We had a university gaming club, and it was like 30 or 40 people, every Friday ( I think it was Friday..) in the cafeteria playing roleplaying games and board games. Edit: I'm sure that it was Friday night now because the club was called "Friday Night Wargaming", even if wargames were not played very often by then.

But what it really was involved maybe 8 or 10 people actually playing, and around 20-30 people kinda hanging out. There was a lot of hanging out, and there was a certain amount of boardgaming (I played Cosmic Encounter for the first time in this setting for example) but groups were hard to organize, and then some groups that did organize basically didn't work out after 1 or 2 sessions.
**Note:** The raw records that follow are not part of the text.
(** Once a cause is recorded, an error returned by the call wraps it. *)
Lemma run_wraps_cause (inCtx : context) g b gerrs rest c x :
  length gerrs ≤ size g →
  cause (received b gerrs (init g)) = Some c →
  returned (Part_002.run inCtx g b ((Report <$> gerrs) ++ rest)) = Some (Some x) →
  Is x c = true ∧ contains (Error x) (Error c).
Proof.
  intros Hlen Hc. unfold Part_002.run. rewrite loop_reports by done.
  destruct (armed_received b gerrs _ (armed_init g)) as [_ Hd].
  rewrite Hc in Hd.
  destruct (loop_keeps_cause b rest (size g - length gerrs) _ c Hc Hd) as [He _].
  destruct (loop b (size g - length gerrs) (received b gerrs (init g)) rest)
    as [st|order st|st]; simpl in *.
  - case_decide; simpl; [discriminate|]. rewrite He. intros [= <-].
    split; [apply Is_refl | apply contains_refl].
  - intros [= <-]. split; [|by apply timeout_error_contains].
    by destruct (timeout_error_wraps order st c He) as (_ & _ & ?).
  - discriminate.
Qed.

(** C5, as the code has it.  A member whose [Run] panics sends one report
    under its name, with an error that wraps the panic value when it is an
    error and shows its rendering otherwise, and its goroutine ends without
    a panic; the goroutine of [Go] does the same on its channel.  When that
    report is received while no cause is recorded, every error the Group's
    call returns carries the panic value. *)
Theorem panic_contained (inCtx : context) g b name p :
  let e := match p with
           | PError pe => wrapError ("run.Group recover: " +:+ Error pe) pe
           | PValue v => errorString ("run.Group recover: " +:+ v)
           end in
  let e' := match p with
            | PError pe => wrapError ("run.Go recover: " +:+ Error pe) pe
            | PValue v => errorString ("run.Go recover: " +:+ v)
            end in
  member name (Panic p) = Exec [GroupErr name (Some e)] None
  ∧ ¬ crashes (member name (Panic p))
  ∧ Detached.Go (Panic p) = Exec [Some e'] None
  ∧ ¬ crashes (Detached.Go (Panic p))
  ∧ carries e p ∧ carries e' p
  ∧ (∀ gerrs rest x,
       length gerrs < size g →
       cause (received b gerrs (init g)) = None →
       returned (Part_002.run inCtx g b
                   ((Report <$> gerrs) ++ Report (GroupErr name (Some e)) :: rest))
         = Some (Some x) →
       carries x p).
Proof.
  intros e e'.
  assert (He : carries e p).
  { subst e. destruct p as [pe|v]; simpl.
    - apply Is_wrapError, Is_refl.
    - apply contains_prepend, contains_refl. }
  assert (He' : carries e' p).
  { subst e'. destruct p as [pe|v]; simpl.
    - apply Is_wrapError, Is_refl.
    - apply contains_prepend, contains_refl. }
  split; [by destruct p|]. split; [by destruct p; intros []|].
  split; [by destruct p|]. split; [by destruct p; intros []|].
  split; [exact He|]. split; [exact He'|].
  intros gerrs rest x Hlen Hnone Hret.
  set (gerr := GroupErr name (Some e)) in *.
  assert (Hc : cause (received b (gerrs ++ [gerr]) (init g)) =
               Some (name_wrap name e)).
  { rewrite received_snoc, receive_cause, Hnone. reflexivity. }
  replace ((Report <$> gerrs) ++ Report gerr :: rest)
    with ((Report <$> (gerrs ++ [gerr])) ++ rest) in Hret
    by (rewrite fmap_app, <- app_assoc; reflexivity).
  apply run_wraps_cause with (c := name_wrap name e) in Hret as [HIs Hcont];
    [| rewrite length_app; simpl; lia | exact Hc].
  apply (carries_wrapped x (name_wrap name e) p HIs Hcont).
  apply (carries_wrapped _ e p); [apply Is_Errorf_w, Is_refl | | exact He].
  simpl. apply contains_prepend, contains_refl.
Qed.
End PanicFacts.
So boardgaming was almost like the thing you did while waiting to get a spot in one of the better organized campaigns.

The good GMs were in high demand. The *great* DMs were in really high demand, but it wasn't like you could just sit down and play. GMing is a certain amount of work. There were a ton of Vampire/Werewolfers and Champions guys too.. but if you scratched the surface.. it wasn't a lot of playing. It was a lot of talking about playing, talking about your characters or plans.. idly smack-talking other players (My character could kick your character's ass kinda talk..) and just a few groups that were really established were actually playing full time. It had everything to do with the GMs.
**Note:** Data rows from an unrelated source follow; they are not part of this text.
(** The code after the branch on [key]: the three optional filters. *)
Definition narrow (ds : list DatasetID)
    (calibration' resolution' polarization' : option (list pyval))
  : result (list DatasetID) :=
  let cal := default default_calibration calibration' in
  let ds := match resolution' with
            | Some r => filter (λ ds_id, py_in (resolution ds_id) r) ds
            | None => ds
            end in
  let cal := filter (λ x, py_in x cal) calibration_levels in
  let ds := filter (λ ds_id, is_None (calibration ds_id)
                             || py_in (calibration ds_id) cal) ds in
  let ds := match polarization' with
            | Some p => filter (λ ds_id, py_in (polarization ds_id) p) ds
            | None => ds
            end in
  match ds with
  | [] => Raise (KeyError "Can't find any projectable matching")
  | _ => OK ds
  end.

(** [get_dataset_key(key, ..., aslist=True)] *)
Definition get_dataset_key_aslist (key : pykey)
    (calibration' resolution' polarization' : option (list pyval))
  : result (list DatasetID) :=
  match key with
  | KVal v =>
      ds ← candidates v;
      narrow ds calibration' resolution' polarization'
  | KId did =>
      ds ← (if negb (is_None (name did)) then
              ds ← candidates (name did); narrow ds None None None
            else if negb (is_None (wavelength did)) then
              ds ← candidates (wavelength did); narrow ds None None None
            else Raise (KeyError "Can't find any projectable"));
      narrow ds ((λ _, [calibration did]) <$> calibration')
                ((λ _, [resolution did]) <$> resolution')
                ((λ _, [polarization did]) <$> polarization')
  end.

(** [get_dataset_key(key, ...)] with [aslist=False]: [datasets[0]]. *)
Definition get_dataset_key (key : pykey)
    (calibration' resolution' polarization' : option (list pyval))
  : result DatasetID :=
  ds ← get_dataset_key_aslist key calibration' resolution' polarization';
  match ds with
  | d :: _ => OK d
  | [] => Raise (IndexError "list index out of range")
  end.
End Reader.
End Reader.

(** ** Collaborators *)

(** What a call into a collaborator (a per-file reader, numpy, the parser)
    gives back: a value, or an exception of its own. *)
Inductive outcome (A : Type) :=
| Returned (a : A)
| Failed (what : string).
Arguments Returned {A} a.
Arguments Failed {A} what.

Definition call {A} (o : outcome A) : result A :=
  match o with Returned a => OK a | Failed w => Raise (External w) end.

(** ** [class GenericFileReader]: the per-file reader handle

    The class is abstract; a handle is the record of what its subclass
    answers. [ring_lonlats] is [None] for the pair [(None, None)] of the base
    class. [get_swath_data] is given the shape of the row slice it has to
    fill in place. *)
Module GenericFileReader.
Record t {Ring MD : Type} := mk {
  filename : string;
  start_time : Z;
  end_time : Z;
  ring_lonlats : option Ring;
  get_shape : string → outcome (list nat);
  getitem : string → outcome MD;
  get_swath_data : string → list nat → outcome unit
}.
Arguments t : clear implicits.
End GenericFileReader.

(** ** [class ConfigBasedReader]: the granule filter *)

Module ConfigBasedReader.
Section ConfigBasedReader.
Context {Area Ring MD : Type}.
(** [poly.intersection(contour_poly) is not None], with the polygon
    arithmetic of trollsched *)
Context (intersects : Area → Ring → bool).
Local Abbreviation handle := (GenericFileReader.t Ring MD).

(** The attributes of [self] the filter reads. *)
Record options := mk_options {
  area : option Area;
  start_time : option Z;
  end_time : option Z
}.

(** The body of the loop: is [file_reader] appended? *)
Definition selected (self : options) (file_reader : handle) : result bool :=
  let file_start := GenericFileReader.start_time file_reader in
  let file_end := GenericFileReader.end_time file_reader in
  match area self with
  | Some a =>
      match GenericFileReader.ring_lonlats file_reader with
      | None =>
          Raise (ValueError
            "Granule selection by area is not supported by this reader")
      | Some ring => OK (intersects a ring)
      end
  | None =>
      match start_time self with
      | None => OK true
      | Some st =>
          match end_time self with
          | None => OK ((file_start <=? st) && (st <=? file_end))%Z
          | Some et =>
              OK (((st <=? file_start) && (file_start <=? et))
                  || ((st <=? file_end) && (file_end <=? et)))%Z
          end
      end
  end.

Definition _get_swathsegment (self : options) (file_readers : list handle)
  : result (list handle) :=
  segment_readers ← filterM (selected self) file_readers;
  OK (sorted_by Z.leb GenericFileReader.start_time segment_readers).
End ConfigBasedReader.
End ConfigBasedReader.

(** ** [class MultiFileReader] *)

Module MultiFileReader.
Section MultiFileReader.
Context {Ring MD : Type}.
(** [np.concatenate(arrays, axis=axis)] and the one-element list
    [[value]] *)
Context (np_concatenate : list MD → Z → outcome MD) (singleton : MD → MD).
Local Abbreviation handle := (GenericFileReader.t Ring MD).

Record t := mk {
  file_type : string;
  file_readers : list handle;
  (** item name to the [dtype] of its [FileKey] *)
  file_keys : gmap string string
}.

(** The masked array handed back: its shape, its dtype, and for every
    granule, in order, the rows [(start, stop)] it has filled. *)
Record masked_array := mk_ma {
  ma_shape : list nat;
  ma_dtype : string;
  ma_filled : list (nat * nat)
}.

(** [x[0]] and [x[-1]] of a shape tuple *)
Definition shape_first (x : list nat) : result nat :=
  match x with
  | r :: _ => OK r
  | [] => Raise (IndexError "tuple index out of range")
  end.

Definition shape_last (x : list nat) : result nat :=
  match last x with
  | Some c => OK c
  | None => Raise (IndexError "tuple index out of range")
  end.

(** Number of rows of the view [a[start : stop]] of an array of [n] rows. *)
Definition slice_rows (n start stop : nat) : nat :=
  Nat.min stop n - Nat.min start n.

(** The fill loop over [zip(granule_shapes, self.file_readers)]. *)
Fixpoint fill (item : string) (output_shape : list nat) (idx : nat)
    (granules : list (list nat * handle)) : result (list (nat * nat)) :=
  match granules with
  | [] => OK []
  | (granule_shape, file_reader) :: rest =>
      rows ← shape_first granule_shape;
      let view := slice_rows (hd 0 output_shape) idx (idx + rows)
                  :: tl output_shape in
      _ ← call (GenericFileReader.get_swath_data file_reader item view);
      filled ← fill item output_shape (idx + rows) rest;
      OK ((idx, idx + rows) :: filled)
  end.

(** The consecutive row slices, from row [idx] on, of granules with the
    given numbers of rows. *)
Fixpoint row_slices (idx : nat) (rows : list nat) : list (nat * nat) :=
  match rows with
  | [] => []
  | r :: rows' => (idx, idx + r) :: row_slices (idx + r) rows'
  end.

Definition get_swath_data (self : t) (item : string)
    (filename : option string) : result masked_array :=
  match file_keys self !! item with
  | None => Raise (KeyError item)
  | Some dtype =>
      granule_shapes ←
        mapM_result (λ x, call (GenericFileReader.get_shape x item))
                    (file_readers self);
      rows ← mapM_result shape_first granule_shapes;
      let num_rows := foldr Nat.add 0 rows in
      match granule_shapes with
      | [] => Raise (IndexError "list index out of range")
      | first :: _ =>
          output_shape ←
            (if bool_decide (length first < 2) then OK [num_rows]
             else num_cols ← shape_last first; OK [num_rows; num_cols]);
          match filename with
          | Some (String _ _) =>
              Raise (NotImplementedError
                "Saving data arrays to disk is not supported yet")
          | _ =>
              filled ← fill item output_shape 0
                            (zip granule_shapes (file_readers self));
              OK {| ma_shape := output_shape; ma_dtype := dtype;
                    ma_filled := filled |}
          end
      end
  end.

Definition join_methods : list string :=
  ["append"; "extend_granule"; "append_granule"; "first"].

Definition load_metadata (self : t) (item : string)
    (join_method : string) (axis : Z) : result MD :=
  if negb (bool_decide (join_method ∈ join_methods)) then
    Raise (ValueError ("Unknown metadata 'join_method': " +:+ join_method))
  else if bool_decide (join_method = "extend_granule") then
    vs ← mapM_result (λ fr, call (GenericFileReader.getitem fr item))
                     (file_readers self);
    call (np_concatenate vs axis)
  else if bool_decide (join_method = "append_granule") then
    vs ← mapM_result (λ fr, singleton <$> call (GenericFileReader.getitem fr item))
                     (file_readers self);
    call (np_concatenate vs axis)
  else if bool_decide (join_method = "append") then
    vs ← mapM_result (λ fr, call (GenericFileReader.getitem fr item))
                     (file_readers self);
    call (np_concatenate vs axis)
  else
    match file_readers self with
    | fr :: _ => call (GenericFileReader.getitem fr item)
    | [] => Raise (IndexError "list index out of range")
    end.
End MultiFileReader.
End MultiFileReader.

(** ** [class ReaderFinder]: discovery of files on disk *)

Module ReaderFinder.

(** [s.endswith(suffix)] *)
Definition endswith (s suffix : string) : bool :=
  let n := String.length s in
  let m := String.length suffix in
  (m <=? n)%nat && String.eqb (String.substring (n - m) m s) suffix.

(** What [parser.parse(filename)] extracts from a file name, as far as
    [get_filenames] reads it. *)
Record metadata := mk_metadata {
  md_start_time : option Z;
  md_end_time : option Z;
  md_nominal_time : option Z
}.

(** The entries of [reader_info] read here: [reader_info["start_time"]]
    ([None] when the key is absent, [Some None] when its value is [None]),
    [reader_info.get("end_time")] and [reader_info["file_patterns"]]. *)
Record reader_info := mk_reader_info {
  start_time : option (option Z);
  end_time : option Z;
  file_patterns : list string
}.

(** Time is counted in microseconds. *)
Definition day : Z := 86400000000.
Definition date (t : Z) : Z := (t / day)%Z.
Definition time (t : Z) : Z := (t mod day)%Z.
Definition combine (d tm : Z) : Z := (d * day + tm)%Z.
(** [datetime(1950, 1, 1)], counted from 1970-01-01 *)
Definition datetime_1950_1_1 : Z := (-7305 * day)%Z.

(** An end time before the start time is an end time of day only: it is
    moved to the day of the start, or to the next one. *)
Definition fix_end_time (md : metadata) : result metadata :=
  match md_end_time md with
  | None => OK md
  | Some e =>
      match md_start_time md with
      | None => Raise (KeyError "start_time")
      | Some s =>
          if (e <? s)%Z then
            let mdate := date s in
            let mtime := time e in
            let mdate := if (mtime <? time s)%Z then (mdate + 1)%Z else mdate in
            OK {| md_start_time := md_start_time md;
                  md_end_time := Some (combine mdate mtime);
                  md_nominal_time := md_nominal_time md |}
          else OK md
      end
  end.

(** The time test on one file: is its name appended? *)
Definition in_time (reader_start : Z) (reader_end : option Z)
    (md : metadata) : result bool :=
  let meta_start :=
    match md_start_time md with
    | Some s => Some s
    | None => md_nominal_time md
    end in
  let meta_end := default datetime_1950_1_1 (md_end_time md) in
  match reader_end with
  | Some reader_end =>
      match meta_start with
      | None => Raise (TypeError "'<=' not supported between instances")
      | Some meta_start =>
          OK (((reader_start <=? meta_start) && (meta_start <=? reader_end))
              || ((reader_start <=? meta_end) && (meta_end <=? reader_end)))%Z
      end
  | None =>
      covers ←
        (if bool_decide (is_Some (md_end_time md)) then
           match meta_start with
           | None => Raise (TypeError "'<=' not supported between instances")
           | Some meta_start =>
               OK ((meta_start <=? reader_start) && (reader_start <=? meta_end))%Z
           end
         else OK false);
      if covers : bool then OK true
      else OK (bool_decide (meta_start = Some reader_start))
  end.

Section ReaderFinder.
(** [os.path.join], [Parser(pattern).globify(info)], [glob.iglob] and
    [Parser(pattern).parse(filename)] ([None] when it raises
    [ValueError]) *)
Context (path_join : string → string → string)
        (globify : string → gmap string pyval → string)
        (iglob : string → list string)
        (parse : string → string → option metadata).

Definition empty_metadata : metadata :=
  {| md_start_time := None; md_end_time := None; md_nominal_time := None |}.

Definition file_wanted (reader_start : Z) (reader_end : option Z)
    (pattern filename : string) : result bool :=
  md ← fix_end_time (default empty_metadata (parse pattern filename));
  in_time reader_start reader_end md.

(** The loop over the patterns. Next to its result it gives the patterns
    handed to [glob.iglob], in order. *)
Fixpoint scan (info : gmap string pyval) (base_dir : option string)
    (reader_start : Z) (reader_end : option Z) (patterns : list string)
  : list string * result (list string) :=
  match patterns with
  | [] => ([], OK [])
  | pattern :: rest =>
      let pattern :=
        match base_dir with
        | Some (String _ _ as dir) => path_join dir pattern
        | _ => pattern
        end in
      let g := globify pattern info in
      match filterM (file_wanted reader_start reader_end pattern) (iglob g) with
      | Raise e => ([g], Raise e)
      | OK found =>
          let '(globbed, r) := scan info base_dir reader_start reader_end rest in
          (g :: globbed, (λ more, (found ++ more)%list) <$> r)
      end
  end.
I played in a DC Heroes campaign and Earthdawn and Amber for the first time around this period. DC Heroes was great, Earthdawn fell apart after 2 sessions. Amber never went past the auction. The difference wasn't the players or the systems-- all of these were/are great games. The difference was that that particular DC Heroes game had an incredibly dedicated GM. I figured out then that if I wanted my own campaigns to be a success, this was the only way to do it.

And then someone started bringing in Magic cards and suddenly (over the next year or so.. but it almost felt like overnight), it was like everyone in the room was actually playing- because no matter what Magic was or represented.. it was actually a game you could take part in. People who had been in hanging-out mode or drifting-from-group-to-group mode were just as involved as the groups that never missed a session.

And then after that boom, pretty soon one of the players opened up a game/comic shop right on University ave.. like..right across the street from the dorm cafeteria we all played in.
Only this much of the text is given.